Today we are launching our new campaign – ‘care matters to me’.  We need your support to tell politicians all over the country why care matters to us.  In a few months time, the Government will publish its white paper on social care reform and at the moment, the three main political parties are meeting to discuss the future of care.  Now is the time to make as much noise as possible about social care.

Take action!:

1. Join the campaign on Facebook or Twitter.

2. Spread the word – ask your friends to join the campaign.

3. Email your MP and ask them to tell David Cameron why care matters to you.

4. Read our guide to meeting your MP and download the care matters to me logo.

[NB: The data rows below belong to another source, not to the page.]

(** [Token.__repr__] *)
Definition Token_repr (t : Token) : string :=
  value t +:+ " (" +:+ token_type t +:+ ")".

Definition is_punctuator (ch : ascii) : bool :=
  char_in ch string_punctuation || isspace ch.

(** [ch.isdigit()]: the decimal digits and the superscripts 1, 2, 3. *)
Definition str_isdigit (ch : ascii) : bool :=
  isdigit ch || ascii_in 178 179 ch || (nat_of_ascii ch =? 185)%nat.

Fixpoint all_not_punctuator (s : string) : bool :=
  match s with
  | EmptyString => true
  | String ch s' => negb (is_punctuator ch) && all_not_punctuator s'
  end.

Definition valid_identifier (s : string) : bool :=
  match s with
  | EmptyString => false
  | String c rest =>
      if str_isdigit c || is_punctuator c then false
      else all_not_punctuator rest
  end.

Definition is_operator (ch : ascii) : bool := char_in ch "+-*/><|&=".

Definition keywords : list string :=
  ["if"; "else"; "while"; "do"; "break"; "continue"; "int"; "double";
   "float"; "return"; "char"; "case"; "long"; "short"; "typedef"; "switch";
   "unsigned"; "void"; "static"; "struct"; "sizeof"; "volatile"; "enum";
   "const"; "union"; "extern"; "bool"].

Definition is_keyword (s : string) : bool := existsb (String.eqb s) keywords.

Definition is_number (s : string) : bool := float_parses s.

Definition char_str (c : ascii) : string := String c EmptyString.

(** The body of the [while] loop of [Lexer]; [fuel] bounds the iterations. *)
Fixpoint Lexer_loop (fuel : nat) (s : string) (left right : nat)
    (tokens : list Token) : outcome (list Token) :=
  let len := String.length s in
  if negb ((right <=? len)%nat && (left <=? right)%nat) then Return tokens
  else
    match fuel with
    | O => Raise OutOfFuel
    | S fuel' =>
        let punct := from_option is_punctuator false (String.get right s) in
        if (right <? len)%nat && negb punct then
          Lexer_loop fuel' s left (right + 1) tokens
        else if (right <? len)%nat && punct && (left =? right)%nat then
          let tokens' :=
            match String.get right s with
            | Some ch =>
                if is_operator ch then tokens ++ [mkToken "OPERATOR" (char_str ch)]
                else if char_in ch "(){};" then
                  tokens ++ [mkToken "DELIMITER" (char_str ch)]
                else tokens
            | None => tokens
            end in
          Lexer_loop fuel' s (right + 1) (right + 1) tokens'
        else if ((right =? len)%nat || punct) && negb (left =? right)%nat then
          let sub := String.substring left (right - left) s in
          let tokens' :=
            if is_keyword sub then tokens ++ [mkToken "KEYWORD" sub]
            else if is_number sub then tokens ++ [mkToken "NUMBER" sub]
            else if valid_identifier sub then tokens ++ [mkToken "IDENTIFIER" sub]
            else tokens ++ [mkToken "INVALID IDENTIFIER" sub] in
          Lexer_loop fuel' s right right tokens'
        else Lexer_loop fuel' s left (right + 1) tokens
    end.

(** Every iteration moves [right] forward or closes the open run, so twice the
    length of the text and three more iterations are enough: see
    [Lexer_total]. *)
Definition Lexer (s : string) : outcome (list Token) :=
  Lexer_loop (2 * String.length s + 3) s 0 0 [].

5. Tell us how your meeting went.

 Anthea Sully, Director.

I support the ‘spartacus’ report

Monday 9th January has seen a media storm break around the excellent “spartacus report”, Responsible Reform, which examines the Governments proposals to reform Disability Living Allowance DLA into Personal Independence Payment PIP. The report has been entirely written, researched, funded and supported by sick and disabled people, who came together through social media. The reports authors were able to discover the results of the PIP consultation by utilising the Freedom of Information Act.

The report is powerful in its clear articulation of the fears of disabled people of the potential impact the Governments proposals will have on their lives. Not only do the authors point out the difficulties people will experience if the changes go ahead, such as the potentially devastating wait to receive PIP (proposed to be 6 months it is currently 3) but they are also damning of the way in which the consultation process took place. The consultation process did not meet the Government’s own Code of Practice, being two weeks shorter than recommended and taking place over the Christmas holidays. To make matters worse the Welfare Reform Bill was presented to Parliament two days before the consultation ended, meaning that responses could not be taken into account when drafting legislation for PIP.

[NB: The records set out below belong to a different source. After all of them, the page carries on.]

(** * AI agent platform: gateway policy core, provider router, run status
      endpoint and orchestrator worker

    A shallow embedding of the runtime path of the platform:

    - [services/llm_gateway/src/utils/budget.py]  (BudgetEnforcer, RateLimiter)
    - [services/llm_gateway/src/main.py]          (create_completion, handlers)
    - [services/llm_gateway/src/providers/router.py] (ProviderRouter)
    - [services/llm_gateway/src/providers/openai_provider.py],
      [anthropic_provider.py]                      (model tables, prices)
    - [services/control_plane/src/routers/runs.py]  (create_run,
                                                    update_run_status, cancel_run)
    - [workers/orchestrator/src/sqs_handler.py]    (SQSHandler)
    - [workers/orchestrator/src/step_executor.py]  (StepExecutor)
    - [workers/orchestrator/src/agents/llm_client.py] (LLMClient)

    Python [int] is [Z]; Python [float] is IEEE-754 binary64, computed with
    the executable operations of [SpecFloat]; dictionaries keyed by strings
    are [gmap string _]; the Redis store, the relational rows and the queues
    are explicit state that every operation takes and returns.  A Redis
    key with a time to live is there up to and including its deadline; a
    circuit breaker behaves as pybreaker's does; a number is an int or a
    float where the difference matters (adding a float to a DECIMAL
    column's value raises TypeError). *)

From Stdlib Require Import ZArith QArith Qround String Ascii List Bool Lia.
From Stdlib Require Import Floats.SpecFloat.
From Stdlib Require DecimalString.
From stdpp Require Import gmap strings list fin_maps.

Open Scope string_scope.
Open Scope Z_scope.

(* ===================================================================== *)
(** ** Python floats *)
(* ===================================================================== *)

Module PyFloat.

Definition prec : Z := 53.
Definition emax : Z := 1024.

Abbreviation float := spec_float.

(** [float(n)] for an int [n]: the nearest double, ties to even. *)
Definition of_int (n : Z) : float := binary_normalize prec emax n 0 false.

Definition mul : float -> float -> float := SFmul prec emax.
Definition add : float -> float -> float := SFadd prec emax.
Definition div : float -> float -> float := SFdiv prec emax.

(** The literal [1.3]: 0x3FF4CCCCCCCCCCCD. *)
Definition lit_1_3 : float := S754_finite false 5854679515581645 (-52).

(** The rational a finite float denotes. *)
Definition to_Q (x : float) : option Q :=
  match x with
  | S754_zero _ => Some 0%Q
  | S754_finite s m e =>
      Some (if 0 <=? e
            then inject_Z (cond_Zopp s (Zpos m * 2 ^ e))
            else Qmake (cond_Zopp s (Zpos m)) (Z.to_pos (2 ^ (- e))))
  | _ => None
  end.

(** [int(x)]: truncation toward zero; [None] is the OverflowError or
    ValueError Python raises on an infinity or a NaN. *)
Definition to_int (x : float) : option Z :=
  match x with
  | S754_zero _ => Some 0
  | S754_finite s m e =>
      Some (cond_Zopp s (if 0 <=? e then Zpos m * 2 ^ e
                         else Zpos m / 2 ^ (- e)))
  | _ => None
  end.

The figures opposing the reforms are overwhelming, 92% of respondents oppose changing the number of rates of care from 3 to 2 and 87% oppose stopping automatic qualifications to DLA. Thankfully the Government saw sense when it came to the mobility component of DLA and has now backtracked on its plans to abolish this for people in care homes, we can see that 100% of people responding opposed this. In celebrating this news we need to be really careful not to lose sight of the threat posed to peoples well being inherent in the totality of the PIP proposals. All the other proposals remain on the table and it is vital that pressure on the Government is maintained. In the responses to the government’s questions the conclusion is that there has been a failure to take into account the views of disabled people, that the proposals will be less fair and that the impetus for reform is to save money as opposed to enabling people to live the lives they want to lead.

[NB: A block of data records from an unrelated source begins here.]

(** The record [b], [c], [a] that the merge of [B], [c] into [a], [b]
    produced, merged with [B], [c] again. *)
Lemma merge_is_idempotent_witness :
  path (state (attempt "k"
                 {| getReply := found 1000 ["b"; "c"; "a"]; clock := 2000;
                    putReply := None |}
                 {| time := 2000;
                    path := PutSample.requestPath (sighting ["B"; "c"]) |}))
  = ["b"; "c"; "a"].
Proof.
  exact (proj1 (merge_is_idempotent "k" (sighting ["B"; "c"]) 1000 2000
                  (freshStore 0)
                  {| getReply := found 1000 ["b"; "c"; "a"]; clock := 2000;
                     putReply := None |} "" eq_refl eq_refl)).
Defined.

(** * The shared metadata object *)

(** C10 -- Across the attempts of one ingest the closure works on one
    metadata object: each retry is the closure run on the object as the
    previous attempt left it, so a retry that reads a fresh record merges
    it into the list accumulated so far; every record sent to the store is
    that object; and the list only grows: the list of an earlier attempt,
    and to begin with the edges of the request, is a prefix of the list of
    every later attempt, which thus contains each of its edges. *)
Theorem shared_metadata_accumulates (maxAttempts : nat) (key : string)
    (newTimestamp : Z) (newEdges : list string) (w : nat -> storeReply) :
  let attempts :=
    PutSample.ingest maxAttempts key newTimestamp newEdges w in
  (forall i a b, attempts !! i = Some a -> attempts !! S i = Some b ->
     b = attempt key (w (S i)) (state a)
     /\ forall resp, getReply (w (S i)) = inr resp ->
          isFresh resp (clock (w (S i))) = true ->
          path (state b) = mergePath (path (state a)) (storedPath resp))
  /\ (forall i a, attempts !! i = Some a ->
        (sent (events a) = [] \/ sent (events a) = [state a])
        /\ newEdges `prefix_of` path (state a))
  /\ (forall i j a b, (i <= j)%nat ->
        attempts !! i = Some a -> attempts !! j = Some b ->
        path (state a) `prefix_of` path (state b)
        /\ forall p, p ∈ path (state a) -> p ∈ path (state b)).
Proof.
  intros attempts. split; [|split].
  - intros i a b Ha Hb.
    destruct (ingest_next _ _ _ _ _ _ _ _ Ha Hb) as [_ ->].
    split; [reflexivity|]. intros resp Hget Hfresh.
    now rewrite (attempt_read_fresh _ _ _ _ Hget Hfresh).
  - intros i a Ha. pose proof (ingest_attempt _ _ _ _ _ _ _ Ha) as Hrun.
    split.
    + rewrite Hrun. apply attempt_sent.
    + rewrite Hrun. etrans; [|apply attempt_prefix].
      apply (ingest_invariant maxAttempts key newTimestamp newEdges w
               (fun m => newEdges `prefix_of` path m)).
      * reflexivity.
      * intros j m Hm. etrans; [exact Hm|apply attempt_prefix].
  - intros i j a b Hij Ha Hb.
    pose proof (ingest_grows _ _ _ _ _ _ _ _ _ Hij Ha Hb) as Hprefix.
    split; [exact Hprefix|]. intros p Hp.
    destruct Hprefix as [more ->]. apply elem_of_app. now left.
Qed.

You can read the report, ‘Responsible Reform’ here.

Anthea Sully,
Director.

Happy Christmas and thank you to all our supporters

This is our last blog for 2011 so it feels like a good opportunity to look back over some of the events of the last year. The LDC has spent 2011 trying to look in two directions at once – making the case for better funding at a national government level as well as addressing the impact of cuts on local support by making calls to ‘protect the frontline’. In the spring over 1,500 ‘protect the frontline’ postcards were delivered by people with learning disabilities to councillors as they were setting their budgets. In some places, large groups came together to protest and several hit the headlines in their local news.

At the start of the year our annual survey of local authorities revealed the damaging impact that the Emergency Budget and the Comprehensive Spending Review were having on social care in local authorities. Later in the year we surveyed people with a learning disability to find out about people’s standards of living and travel. The additional difficulties people have been experiencing in paying for essentials including food and heating were notable.

There has been a lot of e-campaigning and social media activity this year. Nearly 2,500 actions have been taken as our supporters have emailed their MPs following the shocking BBC Panorama programme about Winterbourne View, written to their local papers, MPs and Chancellor George Osborne. In March we let George Osborne know what we wanted in the budget by delivering 1,600 signatures to 11 Downing Street in our own red budget box.

In early summer Andrew Dilnot made his recommendations for the future of social care funding. It meant that by the time we got to the autumn and the party conferences we had lots to talk to politicians about. In line with our LDC tradition of unusual party conference events, we organised bowling tournaments with Liberal Democrat and Labour MPs and a table tennis tournament with Conservative MPs. This gave people with learning disabilities an opportunity to tell their stories and put their questions directly to MPs. The events also led to a number of other meetings with MPs both at party conferences and in Westminster.

Campaigning makes a real difference – as shown by the recent change of mind by the Department of Work and Pensions about the mobility component of the Disability Living Allowance for people in residential homes. Looking ahead to next year there is a lot of work to do – local authorities are inevitably still going to be making cuts and the Government has said it will bring out a white paper on social care. If we are going to make sure that social care is reformed so that it delivers what people need and is properly funded, we must make an even bigger noise about care in 2012.

It continues to shock us at the LDC that social care is not widely understood or talked about and not a priority in the minds of most politicians. We need to change that – social care matters to all of us – in the new year we will be asking everyone to join in and say ‘care matters to me’!

Anthea Sully, Director

What are they key ingredients for social care?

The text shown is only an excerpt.